● Exercise goal
Copy every line that contains the string "intros" from the entries below.
•••
(** What [nk_anomaly_score] leaves in a buffer of 24 bytes. *)
Definition anomaly_ok (a : Neri.anomaly) : Prop :=
  0 <= Neri.score_byte a < 2 ^ 8 /\ 0 <= Neri.level a < 2 ^ 32 /\ 0 <= Neri.score_epoch a < 2 ^ 64.
Definition anomaly_seen (a : Neri.anomaly) : neri_anomaly :=
  mk_anomaly (Neri.score_byte a) (Neri.level a) (if Neri.block_admits a then 1 else 0) (Neri.score_epoch a).
Lemma anomaly_read k mem sp a : anomaly_ok a -> anomaly_at (uread (with_umem k (anomaly_mem mem sp a)) sp 24) = anomaly_seen a.
Proof.
  intros (H1 & H2 & H3). unfold anomaly_at, anomaly_mem. rewrite !slice_uread by lia.
  replace (sp + Z.of_nat 0) with sp by lia. change (Z.of_nat 4) with 4. change (Z.of_nat 8) with 8. change (Z.of_nat 16) with 16.
  rewrite (uread_uwrite k _ (sp + 16)), !(uread_uwrite_out k _ (sp + 16)) by (rewrite ?le_length; lia).
  rewrite (uread_uwrite k _ (sp + 8)), !(uread_uwrite_out k _ (sp + 8)) by (rewrite ?le_length; lia).
  rewrite (uread_uwrite k _ (sp + 4)), !(uread_uwrite_out k _ (sp + 4)) by (rewrite ?le_length; lia).
  rewrite uread_uwrite by (rewrite ?le_length; lia). rewrite !take_ge by (rewrite le_length; lia).
  assert (0 <= u32 (Neri.level a)) by (unfold u32; apply Z.mod_pos_bound; lia).
  rewrite !of_le_le by (try destruct (Neri.block_admits a); lia).
  unfold anomaly_seen, u32. rewrite (Z.mod_small (Neri.level a)) by lia. f_equal; try (apply Z.mod_small; cbn; lia).
  by destruct (Neri.block_admits a).
Qed.
Lemma prints_anomaly b : permits t 52 -> length b = 24%nat -> anomaly_ok (anomaly_of s) ->
  forall {A} (f : Z * list Z -> prog A) txt a, (forall b', anomaly_at b' = anomaly_seen (anomaly_of s) -> prints (f (0, b')) txt a) ->
  prints (syscall_out 52 [Ptr b] ≫= f) txt a.
Proof.
  intros Hp Hb Ha A f txt a Hf k Hs R. unfold syscall_out. cbn [mbind prog_bind bind run os_call nekros]. unfold nekros_call. cbn [place nth].
  pose proof (running_umem k (uwrite (umem k) (m_sp m) b) R) as R1.
  rewrite (anomaly_call (m_env m) (m_hw m) (m_cpu m) (m_khz m) _ ta t R1) by (done || (unfold in_user; lia)).
  cbn [mbind outcome_bind run fetch nth sy with_umem umem]. rewrite Hs.
  match goal with |- exists k', run (f (0, ?b')) ?k1 = _ /\ _ => destruct (Hf b') with (k := k1) as (k' & E & P) end.
  - rewrite Hb. by apply anomaly_read.
  - done.
  - by apply running_umem.
  - exists k'. split; [exact E|]. destruct P. by split.
Qed.
End printing.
•••
● Answer section
  intros (H1 & H2 & H3). unfold anomaly_at, anomaly_mem. rewrite !slice_uread by lia.
  intros Hp Hb Ha A f txt a Hf k Hs R. unfold syscall_out. cbn [mbind prog_bind bind run os_call nekros]. unfold nekros_call. cbn [place nth].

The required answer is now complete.